With time comes perspective, and the mixture of politics and dramatic audacity that made Peter Weiss's Marat/Sade so shocking originally is unlikely to cause similar reactions today. However, under the direction of Fred Newman, the Castillo Theatre Company presented a stunning theatrical experience that paid homage to the piece and exploded with dramatic intensity of its own.
The play is thick with ideas that are still morally valid, even if they no longer new. This presentation was highly stylized, but after all, these are the inmates of the asylum of Charenton who are performing the story of the persecution and assassination of Jean-Paul Marat. Marat's politics don't get much play these days, but this Marat/Sade, for all its huffing and puffing, isn't really about that anyway. It's about the glories of theatre.
When Coulmier, the asylum director (Roger Grunwald), welcomes the real audience, it becomes apparent that the play will function as a commentary on theatre, and a damning one at that. The inmate who plays Charlotte Corday (Gabrielle Kurlander) has narcolepsy and melancholia and goes through most of her actions half-asleep. De Sade (Dave DeChristopher), as playwright and director, has several hidden agendas, and Coulmier functions as critic and censor, trying to keep everything in circumscribed boundaries. "We want our revolution now!" the people cry. "The revolution came and went" the Herald (David Nackman) intones. How like theatre, how like life.

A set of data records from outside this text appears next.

(** X8.  A pattern that [check_exact] finds in a content is found in
    every content that has it as a stretch: words put before or after do
    not undo a match.  The positions are unsigned 32-bit numbers and the
    longer content has fewer than [2^63] words. *)
Theorem check_exact_in_longer_content (tokens : list token.t)
    (before content after : list string) :
  (forall t p, In t tokens -> In p (token.positions t) -> (p < 2 ^ 32)%N) ->
  (N.of_nat (length (before ++ content ++ after)) < 2 ^ 63)%N ->
  on_search.check_exact tokens content = true ->
  on_search.check_exact tokens (before ++ content ++ after) = true.
Proof.
  intros Hpos Hlen Hc.
  rewrite !length_app in Hlen.
  apply check_exact_offsets in Hc; [|assumption|lia].
  apply check_exact_offsets;
    [assumption | rewrite !length_app; assumption |].
  destruct Hc as [o [Ho Hall]].
  exists (N.of_nat (length before) + o)%N. rewrite !length_app.
  split; [lia|]. intros t Ht p Hp.
  destruct (Hall t Ht p Hp) as [Hlt Hnth]. split; [lia|].
  replace (N.to_nat (N.of_nat (length before) + o + p))
    with (length before + N.to_nat (o + p))%nat by lia.
  rewrite nth_error_app2 by lia.
  replace (length before + N.to_nat (o + p) - length before)%nat
    with (N.to_nat (o + p)) by lia.
  rewrite nth_error_app1 by lia. assumption.
Qed.

(** The phrase [quick fox] inside a longer sentence. *)
Lemma check_exact_in_longer_content_witness :
  on_search.check_exact
    [token.mk "quick" [0%N] [] "" ""; token.mk "fox" [1%N] [] "" ""]
    (["the"] ++ ["quick"; "fox"] ++ ["jumps"]) = true.
Proof.
  refine (check_exact_in_longer_content
            [token.mk "quick" [0%N] [] "" ""; token.mk "fox" [1%N] [] "" ""]
            ["the"] ["quick"; "fox"] ["jumps"] _ _ _).
  - intros t p [<-|[<-|[]]] [<-|[]]; reflexivity.
  - reflexivity.
  - reflexivity.
Defined.
(** ** The scenario of three insertions and four deletions *)

Lemma scenario_fill_drain {cfg : config} max_offset r1 r2 r3 st :
  fst (scenario max_offset r1 r2 r3 st)
  = fst (fill_drain FUEL max_offset 32 [(5, 50, r1); (3, 30, r2); (7, 70, r3)] 4 st).
Proof.
  unfold scenario, queue3, fill_drain. cbn [insert_all removemin_n]. cbv [bind ret].
  destruct (set_alloc max_offset 32 st) as [[l|e] s0]; [|done].
  destruct (set_update FUEL l 5 50 r1 s0) as [[u1|e] s1]; [|done].
  destruct (set_update FUEL l 3 30 r2 s1) as [[u2|e] s2]; [|done].
  destruct (set_update FUEL l 7 70 r3 s2) as [[u3|e] s3]; [|done].
  destruct (set_removemin FUEL l s3) as [[a|e] s4]; [|done].
  destruct (set_removemin FUEL l s4) as [[b|e] s5]; [|done].
  destruct (set_removemin FUEL l s5) as [[c|e] s6]; [|done].
  destruct (set_removemin FUEL l s6) as [[d|e] s7]; done.
Qed.

(** C4: from a freshly allocated queue, [insert(5)], [insert(3)],
    [insert(7)] and four [delete_min] return 3, 5, 7 and then the key of
    the tail sentinel, [SENTINEL_KEYMAX], which is the empty result;
    this holds whatever random words the three levels are drawn from. *)
Theorem scenario_returns_3_5_7_empty (r1 r2 r3 : Z) :
  fst (scenario (cfg:=cfg32) 32 r1 r2 r3 boot)
  = Ok [3; 5; 7; SENTINEL_KEYMAX (config:=cfg32)].
Proof.
  rewrite scenario_fill_drain.
  rewrite (fill_drain_spec (cfg:=cfg32)); [reflexivity|..]; try done;
    try (simpl; unfold FUEL, INT_MAX; lia).
  - apply boot_range.
  - repeat constructor; simpl; lia.
Qed.
Lemma handle_items_effect events0 : forall m,
  fst (handle_items m events0) = Ok tt /\
  _cache_policy (snd (handle_items m events0)) = _cache_policy m /\
  (forall k, OrderedDict.contains k (_event_trait_map (snd (handle_items m events0))) =
             OrderedDict.contains k (_event_trait_map m)) /\
  OrderedDict.len (_data (snd (handle_items m events0))) <=
    Z.max (OrderedDict.len (_data m)) (event_cache_size (_cache_policy m)).
Proof.
  induction events0 as [|[event_name event] rest IH]; intros m; simpl.
  - repeat split; auto. lia.
  - destruct (handle_item_effect m event_name event)
      as (m' & Hm' & Hp & Hk & Hl).
    rewrite Hm'. destruct (IH m') as (Hf & Hp' & Hk' & Hl').
    split; [exact Hf|]. split; [congruence|].
    split; [intros k; now rewrite Hk', Hk|].
    rewrite Hp in Hl'. lia.
Qed.

Lemma async_handle_events_items m event_message :
  async_handle_events m event_message =
  match resource_update_events event_message with
  | None => (Ok tt, m)
  | Some events0 => handle_items m events0
  end.
Proof.
  unfold async_handle_events.
  destruct (resource_update_events event_message) as [[|item rest]|];
    reflexivity.
Qed.

(** Ingestion never raises, keeps the policy, and leaves at most
    [max (entries before) (cache size)] entries. *)
Lemma async_handle_events_effect m event_message :
  fst (async_handle_events m event_message) = Ok tt /\
  _cache_policy (snd (async_handle_events m event_message)) = _cache_policy m /\
  (forall k,
     OrderedDict.contains k
       (_event_trait_map (snd (async_handle_events m event_message))) =
     OrderedDict.contains k (_event_trait_map m)) /\
  OrderedDict.len (_data (snd (async_handle_events m event_message))) <=
    Z.max (OrderedDict.len (_data m)) (event_cache_size (_cache_policy m)).
Proof.
  rewrite async_handle_events_items.
  destruct (resource_update_events event_message) as [events0|].
  - apply handle_items_effect.
  - simpl. repeat split; auto. lia.
Qed.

Hosannas to each member of the cast, whose intense concentration never flagged. Simply acting madness is easy, but this was triple duty. Even if some of them could have been better-spoken, or if occasionally one lost track of who was ranting about what, the performance was never less than fascinating to watch. Three, no, five things always seemed to be happening at once, but the action was not diffuse, and only a stage could hold it all. This was underscored by the presence of two towers with video screens showing a stylized version of the very play we were seeing, cold and lifeless compared to the rich vibrancy surrounding it. The towers, the bathtub (production design by Sheila Goloborotko), the ragged costumes (by Charlotte and L. Thecla Farrell) were all in shades of blood (or jungle) red, which augmented the players' screams of pain.
And to top it all off, this play about class warfare, religion, politics, the nature of man, art, sex (all of which get the shaft in extraordinarily artful ways courtesy director Newman) is actually a musical. Ellen Korner was a wondrous presence and in terrific voice, and when Kurlander awoke to sing she was resplendent. There was nearly continuous music (musical direction by Dan Belmont), and just as much to listen to as to watch.
So much here was symbolic, but the best metaphor was the block of ice suspended from a net over Marat's bathtub, continually melting, dripping, the inexorable progression of time, the ticking of a clock. Perfect.
Also with Jeremy Black, Madelyn Chapman, Anthony Craig, Christina DiChiara, Bill Dickey, Nancy Hanks, Kenneth Hughes, Lisa Linnen, Cecilia Salvatierra, Zenobia Shroff, Jamel Thigpen, Emmitt H. Thrower, Tom Vasiliades, Vicky Wallace.